Functional conservation of a natural cysteine peptidase inhibitor in protozoan and bacterial pathogens

• Published in: FEBS letters Vol. 542; no. 1; pp. 12 - 16
• Main Authors: Sanderson, S.J., Westrop, G.D., Scharfstein, J., Mottram, J.C., Coombs, G.H.
• Format: Journal Article
• Language: English
• Published: England Elsevier B.V 08.05.2003
• Subjects: Amino Acid Sequence; Animals; Bacterial Proteins - genetics; Bacterial Proteins - metabolism; Bacterial Proteins - pharmacology; Chagasin; Cysteine peptidase inhibitor; Cysteine Proteinase Inhibitors - genetics; Cysteine Proteinase Inhibitors - metabolism; Cysteine Proteinase Inhibitors - pharmacology; Eukaryota - enzymology; Evolution, Molecular; Leishmania; Leishmania major - genetics; Leishmania mexicana - genetics; Mammals; Molecular Sequence Data; Peptidase; Protease; Protozoan Proteins - genetics; Protozoan Proteins - metabolism; Protozoan Proteins - pharmacology; Pseudomonas; Pseudomonas aeruginosa - genetics; Recombinant Proteins - pharmacology; Sequence Alignment; Sequence Homology, Amino Acid; Trypanosoma; Peptidase; Trypanosoma; Chagasin; Protease; Leishmania; Pseudomonas; Cysteine peptidase inhibitor
• ISSN: 0014-5793; 1873-3468
• DOI: 10.1016/S0014-5793(03)00327-2

Cysteine peptidase inhibitor genes ( ICP) of the chagasin family have been identified in protozoan ( Leishmania mexicana and Trypanosoma brucei) and bacterial ( Pseudomonas aeruginosa) pathogens.
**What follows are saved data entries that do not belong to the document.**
(** The mapping under a key, or an empty one. *)
Definition mapping_at (key : string) (m : list (string * json)) : list (string * json) :=
  match jget key m with JObj o => o | _ => [] end.

(** The keys on every edge that touches the leaf, in order, once. *)
Definition leaf_kpis network (ref : string) : list string :=
  foldl (fun kpis edge =>
    if String.eqb ref (ne_source edge) || String.eqb ref (ne_target edge)
    then append_new kpis (ne_kpi_keys edge) else kpis) [] (nw_edges network).

Definition resolve_leaf_spec network bundles (ref : string) : res LeafSpec :=
  match bundles !! ref with
  | None => Raise (missing_bundle ref)
  | Some body =>
      let contract := mapping_at ref (mapping_at "contracts" (nw_metadata network)) in
      guarantees ← str_list other_str "guarantees" contract;
      assumptions ← str_list other_str "assumptions" contract;
      Ok (mkLeaf ref body (leaf_kpis network ref) guarantees assumptions)
  end.

Definition resolve_leaf_specs network bundles : res (list LeafSpec) :=
  mapM (resolve_leaf_spec network bundles) (nw_leaf_bundle_refs network).

(** [via_by_formula[f.formula]]: the last verdict for the formula. *)
Definition via_of (verdicts : list CompositionalVerdict) (f : Fallback) : res (Fallback * string) :=
  match alookup (fb_formula f) (reverse ((fun v => (cv_formula v, cv_via v)) <$> verdicts)) with
  | Some via => Ok (f, via)
  | None => Raise (KeyError (fb_formula f))
  end.

Definition _zip_fallbacks (crep : CompositionalReport) : res (list (Fallback * string)) :=
  mapM (via_of (cr_verdicts crep)) (cr_fallbacks crep).

Definition _network_verify_compositional (fuel : nat) network bundles (formulas : list string)
  (max_depth : nat) (hash_mode : string) : fueled NetworkVerifyReport :=
  match bundles !! nw_center_bundle_ref network with
  | None => Some (Raise (missing_bundle (nw_center_bundle_ref network)))
  | Some center_bundle =>
      let! leaf_specs := Some (resolve_leaf_specs network bundles) in
      let! crep := assume_guarantee_verify (K:=K) other_str fuel center_bundle leaf_specs formulas
                     (nw_center_bundle_ref network) max_depth hash_mode in
      let! fallbacks := Some (_zip_fallbacks crep) in
      Some (Ok (mkNReport (cr_verified crep) (nw_network_id network)
                  (cr_center_id crep :: cr_leaf_ids crep) formulas
                  ((fun v => mkVerdict (cv_formula v) (cv_satisfied v) [] []) <$> cr_verdicts crep)
                  (cr_compositional_state_count crep) 0 0 "compositional"
                  (cr_local_verdicts crep) (cr_abstraction_stats crep)
                  (Some (cr_compositional_state_count crep)) (cr_monolithic_state_count crep)
                  fallbacks))
  end.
The encoded proteins have low sequence identities with each other and no significant identity with cystatins or other known cysteine peptidase inhibitors. Recombinant forms of each ICP inhibit protozoan and mammalian clan CA, family C1 cysteine peptidases but do not inhibit the clan CD cysteine peptidase caspase 3, the serine peptidase trypsin or the aspartic peptidases pepsin and thrombin. The functional homology between ICPs implies a common evolutionary origin for these bacterial and protozoal proteins.